Exercise prompt: When you reach the line containing "handlers by their" in the entries below, start writing out each line exactly, and stop after the line containing "- Main (Module".

Available data:
(* ===== verification/Prelude.v ===== *)
(** * GoBAT: a verification development

    GoBAT measures the reachability and quality of the network between pods.
    Every pod runs the same program (src/cmd/tgenapp/main.go).  A traffic
    controller (src/pkg/tgc/tgc.go) watches two ConfigMaps.  The profile
    ConfigMap says how traffic is generated; when it appears, the controller
    starts an echo server, the traffic terminator (src/pkg/tapp/udp.go), on
    each interface of the pod.  The pairing ConfigMap lists sources and
    destinations; for each source that is this pod the controller creates a
    stream, the traffic generator (src/pkg/tgen/udp.go), which sends numbered
    packets at a configured rate, waits for their echoes, counts sent, failed,
    received and dropped packets as prometheus metrics, and redials a
    destination given by name when packets time out.  src/pkg/util holds the
    data the parts exchange, the parsing of the profile (config.go), address
    helpers and metric constructors (util.go).

    This library translates those parts into Rocq definitions, in the order
    and under the names of the source, and proves what they do together.

    ** Where things are

    - Prelude: outcomes of Go calls ([Ok], [Err], [Panic]), the state monad
      [ST] with [recover], slices and [copy], runs of a step relation.
    - GoInt, Strconv, GoStrings: 64-bit integers, float64 counters, time
      helpers of util.go; the functions of packages strconv and strings used.
    - Message, Pair, Net, Metrics: util.go.  The wire messages and the
      interface to msgpack; BAT pairs and the JSON text of a source; [IsIPv4],
      [IsIPv6], [GetResolvableAddress] over Go 1.15's [net.ParseIP]; metric
      constructors and the interface to prometheus.
    - Reference: executable instances of the msgpack and prometheus
      interfaces with proofs of their laws, for concrete runs.
    - TApp (Module tapp): the echo server.  [udpServer] is the struct;
      [SetupServerConnection], [ReadFromSocket_datagram] (one turn of the read
      loop; [account] is its locked region), [sweep] (one round of
      [HandleIdleConnections]), [TearDownServer_begin]/[_end] (before and after
      the wait) and [CreateServer] are the functions; [tapp.step] interleaves
      both loops and the teardown.  TAppProofs has the lemmas, TAppTheorems
      the properties, TAppClients those of a client's identity.
    - TGen (Module tgen): a stream.  [udpStream] is the struct with its
      counters; [SetupConnection], also in two parts
      ([SetupConnection_begin]/[_end]), [settle_reply] (the locked region of
      [SocketRead]), [timeout_turn] and [after_drop] (a turn of
      [HandleTimeouts]), [StartPackets_prepare], [redialDestination],
      [TearDownConnection_begin]/[_end], [LoadBatProfileConfig] are its code.
      TGenStep (Module stream) interleaves the three goroutines, teardown and
      configuration reloads in [stream.step].
    - Ledger: an abstract machine for the bookkeeping of requests and its
      invariant.  TGenRefine: a stream implements it.  TGenProofs, TGenInv:
      shared lemmas (frame conditions of each operation; the set-up stream and
      the WaitGroup).  TGenDemo: a concrete run.  TGenSetup, TGenTheorems,
      TGenRedial, TGenReply, TGenWire, TGenTimeouts, TGenConfig: the
      properties.
    - System (Module system): a stream, its server and the network between
      them, a soup of datagrams that may be delivered, repeated, reordered or
      lost ([system.step]), and the specification [echo] of numbered requests.
      EndToEnd: that the one implements the other, and the books of both ends.
      EndToEndDemo: a request there and back.
    - Interfaces: [GetNetInterfaces], [GetInterfaces], [getEnv] of util.go,
      with the lines of [bufio.Scanner] and the texts of [net.IP]; app-netutil
      is the interface [NetUtil].  InterfacesTheorems has the properties of
      the latter two, AddressText those of the former and of [IP.String].
    - Pairing: [handleAddNetBatConfigMap], [getAvailableNetBatPairings].
      Config (Module util): config.go.
    - TGC (Module tgc): the controller.  The interfaces of util.go that
      protocol modules implement are the class [Protocols]; each handler of
      [StartTGC] is a definition ([AddProfile], [UpdatePairing], ...); a
      goroutine of [createNetBatTgenClients] is a [task]; [tgc.step]
      interleaves events and tasks.  TGCTheorems has the properties of the
      events, TGCRuns those of runs: what the store holds, and how the
      goroutines end.  Plan: the handlers cut where they wait, as lists of
      teardowns and code.
    - Streams: the modules [init] registers, the streams of TGen and the
      servers of TApp behind [Protocols], stores of both being the state of the
      modules; it obeys the laws TGCRuns asks of a module, and a process is run
      from its two ConfigMaps to its shutdown.  Leaks: the streams out of the
      controller's reach.
    - Pod (Module pod): the whole pod in one step relation, [pod.step]: the
      handlers by their plans, the goroutines that bring clients up, and those
      of every stream and every server.  PodProofs: a stream of a pod is a run
      of [stream.step], whatever happens beside it.  Handles: an operation
      touches the metrics of its own object only; PodHandles: in a pod no two
      objects have a metric in common.  PodEcho: so a server of a pod is a run
      of [tapp.step].  PodServers: the WaitGroups of the servers.  PodStop:
      teardowns, one after the other.  PodTheorems has the properties, PodDemo
      and PodEchoDemo a pod that comes up, echoes and stops.
    - Endpoint (Module endpoint): [RegisterPromHandler], with the listen
      address taken apart as package net does.
    - Main (Module main): main.go up to the start of the controller, and the
      wait for the informer in [StopTGC].  Process (Module process): the
      goroutines of the process from then on - the informer's, the one that
      waits for a signal, [main] - to its end.

    ** What is proved

    - End to end.  A stream and its server implement [echo], label by label,
      whatever the network does (system_refines_echo): only what was sent is
      echoed, only what was echoed is received, and each number is settled
      once.  Hence the books of the stream balance with nothing assumed of the
      network, and the server is never ahead of them (end_to_end_accounts).
    - A stream's accounts.  Every interleaving of the goroutines is a run of
      the request ledger (stream_refines_ledger); hence what is
      sent and not received or dropped is pending (packets_conserved), nothing
      is settled twice (settled_at_most_once), and the timeout handler drops
      what is late, all but the request numbered last (timeouts_swept).
    - A stream's dealings with the network: the bytes of a packet, the pacing,
      when a request may be dropped, what a reply does, the way of a request
      through the server and back (packets_on_the_wire, pacing, no_early_drop,
      reply_accounting, request_reply_settles), what happens to a stream
      whose redial fails (failed_redial_strands), and what a redial does to a
      teardown (redial_blocks_teardown).
    - A stream's set-up: what a teardown that comes during it, or after one
      that failed, does not do (teardown_during_setup_leaks,
      failed_registration_blocks_teardown).
    - The server: missing and late packets against sequence numbers, the gauge
      of active clients as an invariant of both loops, the sweep, exactly
      which datagrams panic, and what it means that a client is an IP address
      that is forgotten after a minute (missing_late_conservation,
      gauge_counts_clients, datagram_panics_iff, address_is_the_client).
    - Termination: a torn down server can always finish, in a bounded number
      of its own steps, and a stream while nobody replaces the connection that
      was closed ([teardown_completes], stream_teardown_completes); a process
      that has been sent a signal can end by the steps of [main] and of the
      goroutine it waits for (shutdown_completes).
    - The pod as a whole: streams do not get into one another's way, nor the
      controller into theirs (pod_streams_are_streams), nor any of them into
      that of a server, whose assumption that others leave its metrics alone
      is proved there (pod_servers_are_servers); a pod whose clients are up can
      stop, and leaves no goroutine and no socket behind
      (pod_stops); cutting the handlers at their waits is faithful to the
      handlers as single steps (handle_plan).
    - The controller: the two ConfigMaps may come in either order, an update
      restarts each client once (either_order_starts_clients,
      profile_update_restarts), and the events that crash it or lose clients
      (unregistered_profile_crashes, forgotten_client_runs_on).
    - Runs of the controller: no goroutine ever holds a dangling pointer
      (controller_well_typed), every pair gets a client that is set up and
      started exactly once, however the goroutines are scheduled
      (clients_come_up), and a change or a stop before that panics
      (early_change_panics).
    - The pod's interfaces: every PCI address of the environment ends up at an
      interface (pci_addresses_covered), the texts that panic the reader
      (GetInterfaces_panics_iff), what is read of the
      environment and of the kernel (environment_read, GetNetInterfaces_spec),
      and that the text of an address is read back as that address and
      classified by its family (IP_String_roundtrip).
    - Configuration: one pair per source whatever the random choice, and what
      a failed load leaves behind (one_pair_per_source,
      malformed_rate_silences).
    - Lemmas that are results of their own: each number is sent, failed or in
      the sender's hands ([sent_or_failed]), the cursor of the timeout handler
      stays behind what is pending ([cursor_behind_pending]), a reply read
      back ([reply_roundtrip]), the addresses [IsIPv4] and [IsIPv6] accept
      ([IsIP_classification]), the sweep of idle clients
      ([sweep_removes_idle_clients]), what a load leaves behind
      ([profile_loaded]), texts and events that panic ([malformed_line_panics],
      [bad_profile_then_update_panics]), a handler that waits for a stream
      ([pod_teardown_completes]), the interfaces of the annotations
      ([annotated_interfaces_kept]), when the endpoint is served
      ([endpoint_served]) and when [main] gets as far ([main_serves]).

    ** Granularity and bounds

    A step of a goroutine is a locked region, or the code between two accesses
    to what other goroutines share; the locked region of
    [SocketRead] (with the registration of the metrics inside it) and a call
    of [redialDestination] are one step each.  A handler of the controller,
    which holds the controller's lock, is one step of [tgc.step]; in Pod it is
    cut at its waits.  The set-up of a client is one step of the controller's
    goroutine there, and two in Pod and in TGenSetup, where its races are the
    subject.  A wait of a teardown that has no end is a panic in Streams: in
    both cases there is no next step.  In Pod [StopTGC] begins when no handler
    runs, that is, when the informer has stopped before the three seconds are
    over.  A read may fail at any time; what is proved of teardowns takes only
    the failures for granted whose socket has been closed ([unaided]).  In System the goroutines of the two
    ends interleave; a read takes any datagram that was ever written to the
    socket's peer.  The sender's increment of an exported counter and
    of the total beside it are separate steps, but a registration of the
    metrics is not split against them.  An unrecovered panic ends the process:
    the step relations have no step then, and theorems about panics are about
    the operations.  The clock, the network, name resolution, random numbers,
    the order of a map walk, configuration reloads and the metrics of others
    are arbitrary inputs of a step.  Sleeps bound nothing and are left out, and
    so is logging.

    Integers are 64-bit and wrap ([add64], [sub64], [mul64]).  The float64
    totals hold integers and round to 53 bits ([f64_add], [f64_rnd]): exact
    accounts are stated for totals up to 2^53, which at the default rate of
    500 packets a second takes half a million years.  [sizes_ok] (sizes below
    2^62) keeps buffer arithmetic from wrapping.  Digits of a number are
    produced with 20 turns, the digits of 2^64, hexadecimal ones of a group
    with 4, and an IPv6 text is read with eight turns, one per group.  The wait
    of [StopTGC] has 3 seconds and pauses of 0.6: [await_informer_bound] shows
    that 6 turns of fuel are enough.

    ** Parameters

    [Msgpack] and [MsgpackLaws] (the encoding of a message has a fixed size
    and is read back whatever follows it), [PromLib] and [PromLaws] (counters
    add, registration changes no value), [NetEnv] (resolving, dialling),
    [JsonSource] and [Yaml] (unmarshalling), gzip and base64 decoding, the
    result of the interface readers where the pairing parser uses it,
    [NetUtil] and [NetUtilLaws] (the annotation parsers, and that an unknown
    device type is neither host nor SR-IOV), and [Protocols] for the
    controller: [NoErrors], [reliable] and [FreshClients] say what a theorem
    asks of the modules, and Streams discharges [NoErrors] and [FreshClients].

    ** Not modelled

    - [closeFile] of util.go, which only logs, and the log lines everywhere.
    - The informer behind [StartTGC], which calls the handlers: events come in
      any order, while its goroutine is in [informer.Run].
    - What promhttp makes of a scrape, and errors of the endpoint after it has
      bound its port.
    - A registration of the metrics split against the sender's counters, and a
      [StopTGC] that no longer waits for a handler and runs beside it. *)

From stdpp Require Export base gmap strings list numbers fin_maps.
From Stdlib Require Export ZArith Lia.
From Stdlib Require Export Init.Byte Strings.Byte.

Exercise solution:
      handlers by their plans, the goroutines that bring clients up, and those
      of every stream and every server.  PodProofs: a stream of a pod is a run
      of [stream.step], whatever happens beside it.  Handles: an operation
      touches the metrics of its own object only; PodHandles: in a pod no two
      objects have a metric in common.  PodEcho: so a server of a pod is a run
      of [tapp.step].  PodServers: the WaitGroups of the servers.  PodStop:
      teardowns, one after the other.  PodTheorems has the properties, PodDemo
      and PodEchoDemo a pod that comes up, echoes and stops.
    - Endpoint (Module endpoint): [RegisterPromHandler], with the listen
      address taken apart as package net does.
    - Main (Module main): main.go up to the start of the controller, and the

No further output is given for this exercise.